Purpose: To assess the rate of caffeine excretion in different individuals using a single dose of 300 mg.
Methods: IRB approved this research and 19 college students (4 males; 15 women) agreed to participate and signed informed consents. The participants refrained from caffeine 4 hours prior to the testing period. Each student consumed 300 mg of caffeine with 12 oz. of Crystal Light, representing a range from 3.4 to 5.0 mg/kg. Urine samples were collected 1, 2, 3, and 4 hours post consumption. Specific gravity and urine volumes were recorded for each sample to assess hydration status. An ELISA Assay was used to analyze the caffeine concentration. A link to an online survey was emailed to the collegiate population assessing physical activity, caffeine products used and reasons for caffeine consumption. Repeated one-way ANOVA and bivariate analysis was used to assess significance.

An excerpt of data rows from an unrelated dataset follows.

(* ===== verification/Alter.v ===== *)
(** * ALTER TABLE: renaming inside a statement (src/lmdb-backend/src/alter.c)

    The SQL functions that ALTER TABLE RENAME uses to edit the text of CREATE
    statements.  They scan the text with [sqlite3GetToken] and write the new
    one with [sqlite3MPrintf].

    A pointer into the text is an offset; reading past the terminator is
    undefined, [None].  A text argument or result is [None] when it is NULL. *)

From S2P Require Import Prelude Ctype Token TokenStream Printf.

Section Alter.
Context `{Keywords} `{FloatText}.

(** The text at an offset, which must not be past the terminator. *)
Definition text_at (zSql : list Z) (zCsr : nat) : option (list Z) :=
  if (zCsr <=? length zSql)%nat then Some (drop zCsr zSql) else None.

(** [do { zCsr += len; len = sqlite3GetToken(zCsr, &token); } while( token==TK_SPACE )]:
    the new [zCsr], [len] and [token].  White space takes at least one byte,
    so the bytes of the text bound the loop. *)
Fixpoint next_token (fuel : nat) (zSql : list Z) (zCsr len : nat) : option (nat * nat * tk) :=
  match fuel with
  | O => None
  | S fuel =>
      let zCsr := (zCsr + len)%nat in
      z ← text_at zSql zCsr;
      let '(len, token) := sqlite3GetToken z in
      if decide (token = TK_SPACE) then next_token fuel zSql zCsr len
      else Some (zCsr, len, token)
  end.

Definition next (zSql : list Z) : nat -> nat -> option (nat * nat * tk) :=
  next_token (S (S (length zSql))) zSql.

(** The loop of [renameTableFunc]: the token that a bracket or USING follows,
    or None when the input ends first. *)
Fixpoint table_loop (fuel : nat) (zSql : list Z) (zCsr len : nat) : option (option (nat * nat)) :=
  match fuel with
  | O => None
  | S fuel =>
      z ← text_at zSql zCsr;
      if deref z =? 0 then Some None
      else
        '(zCsr1, len1, token) ← next zSql zCsr len;
        if decide (token = TK_LP \/ token = TK_KW KW_USING) then Some (Some (zCsr, len))
        else table_loop fuel zSql zCsr1 len1
  end.

(** The format: precision and text, the name between double quotes, text. *)
Definition fmt_rename : list Z := [37; 46; 42; 115; 34; 37; 119; 34; 37; 115].

(** The text before the token, the quoted name and the text after it. *)
Definition replace_token (mx : Z) (mallocs : list bool) (zSql : list Z) (zName : option (list Z)) (tname : nat * nat)
    : option (option (list Z) * list bool) :=
  let '(z, n) := tname in
  zTail ← text_at zSql (z + n);
  '(zRet, _, mallocs) ← sqlite3MPrintf mx mallocs fmt_rename
    [A_int (Z.of_nat z); A_str (Some zSql); A_str zName; A_str (Some zTail)];
  Some (zRet, mallocs).

(** [mx] is the limit of the connection on the length of a text. *)
Definition renameTableFunc (mx : Z) (mallocs : list bool) (argv0 argv1 : option (list Z))
    : option (option (list Z) * list bool) :=
  match argv0 with
  | None => Some (None, mallocs)
  | Some zSql =>
      r ← table_loop (S (S (length zSql))) zSql 0 0;
      match r with
      | None => Some (None, mallocs)
      | Some tname => replace_token mx mallocs zSql argv1 tname
      end
  end.

(** The loop of [renameTriggerFunc]. *)
Fixpoint trigger_loop (fuel : nat) (zSql : list Z) (zCsr len : nat) (dist : Z) : option (option (nat * nat)) :=
  match fuel with
  | O => None
  | S fuel =>
      z ← text_at zSql zCsr;
      if deref z =? 0 then Some None
      else
        '(zCsr1, len1, token) ← next zSql zCsr len;
        let dist := dist + 1 in
        let dist := if decide (token = TK_DOT \/ token = TK_KW KW_ON) then 0 else dist in
        if decide (dist = 2 /\ (token = TK_KW KW_WHEN \/ token = TK_KW KW_FOR \/ token = TK_KW KW_BEGIN))
        then Some (Some (zCsr, len))
        else trigger_loop fuel zSql zCsr1 len1 dist
  end.

Definition renameTriggerFunc (mx : Z) (mallocs : list bool) (argv0 argv1 : option (list Z))
    : option (option (list Z) * list bool) :=
  match argv0 with
  | None => Some (None, mallocs)
  | Some zSql =>
      r ← trigger_loop (S (S (length zSql))) zSql 0 0 3;
      match r with
      | None => Some (None, mallocs)
      | Some tname => replace_token mx mallocs zSql argv1 tname
      end
  end.

(** *** Foreign keys *)

(** "%s%.*s", the name between double quotes; "%s%s". *)
Definition fmt_parent : list Z := [37; 115; 37; 46; 42; 115; 34; 37; 119; 34].
Definition fmt_both : list Z := [37; 115; 37; 115].

(** The loop of [renameParentFunc] from [z] on; [zInput] is the first byte not
    yet in [zOutput]. *)
Fixpoint parent_loop (fuel : nat) (mx : Z) (mallocs : list bool) (text : list Z) (zOld zNew : option (list Z))
    (z zInput : nat) (zOutput : option (list Z)) : option (nat * option (list Z) * list bool) :=
  match fuel with
  | O => None
  | S fuel =>
      zt ← text_at text z;
      if deref zt =? 0 then Some (zInput, zOutput, mallocs)
      else
        let '(n, token) := sqlite3GetToken zt in
        if decide (token = TK_KW KW_REFERENCES) then
          '(z, n, _) ← next text z n;
          let ok := match mallocs with [] => true | b :: _ => b end in
          let mallocs := tail mallocs in
          if ok then
            let zParent := match sqlite3Dequote (Some (take n (drop z text))) with (_, Some p) => p | (_, None) => [] end in
            old ← zOld;
            if sqlite3_stricmp old zParent =? 0 then
              zIn ← text_at text zInput;
              '(zOut, _, mallocs) ← sqlite3MPrintf mx mallocs fmt_parent
                [A_str (Some (default [] zOutput)); A_int (Z.of_nat (z - zInput)); A_str (Some zIn); A_str zNew];
              parent_loop fuel mx mallocs text zOld zNew (z + n) (z + n) zOut
            else parent_loop fuel mx mallocs text zOld zNew (z + n) zInput zOutput
          else Some (zInput, zOutput, mallocs)
        else parent_loop fuel mx mallocs text zOld zNew (z + n) zInput zOutput
  end.

Definition renameParentFunc (mx : Z) (mallocs : list bool) (argv0 argv1 argv2 : option (list Z))
    : option (option (list Z) * list bool) :=
  text ← argv0;
  '(zInput, zOutput, mallocs) ← parent_loop (S (length text)) mx mallocs text argv1 argv2 0 0 None;
  zIn ← text_at text zInput;
  '(zResult, _, mallocs) ← sqlite3MPrintf mx mallocs fmt_both [A_str (Some (default [] zOutput)); A_str (Some zIn)];
  Some (zResult, mallocs).

End Alter.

Results: Peak caffeine concentrations were reached at hour 3 (10.8 +/- 3.3 µg/ml). The mean caffeine concentration at hour 1 was 7.8 +/- 3.8 at hour 2 was 10.3 +/-2.8 at hour 3 was 10.8 +/-3.3 at hour 4 was 10.1 +/-4.2 and only hour 1 and 2 were significantly different (p = 0.016). Five females (148.2 +/- 6.6 lbs.) exceeded the NCAA upper limit. The females received approximately 4.5 mg of caffeine /kg of body weight. The participants came to the lab well hydrated (specific gravity, 1.0053 +/- 0.0049) and stayed well hydrated (1.0075 +/- 0.0043) throughout the study. Caffeine use was reported by 89.2% of individuals (n=351), but only 9.7% of the respondents reported using a pre-workout supplement and only 11% use caffeine for its ergogenic benefits. Males were more likely than females to use caffeinated pre-workout supplements and use caffeine to enhance performance (16% males; 4% females).
Conclusions: A dose of 300 mg of caffeine resulted in 21.5% of the individuals exceeding the 15-µg/ml NCAA threshold, approximately the content of a 16oz Starbucks.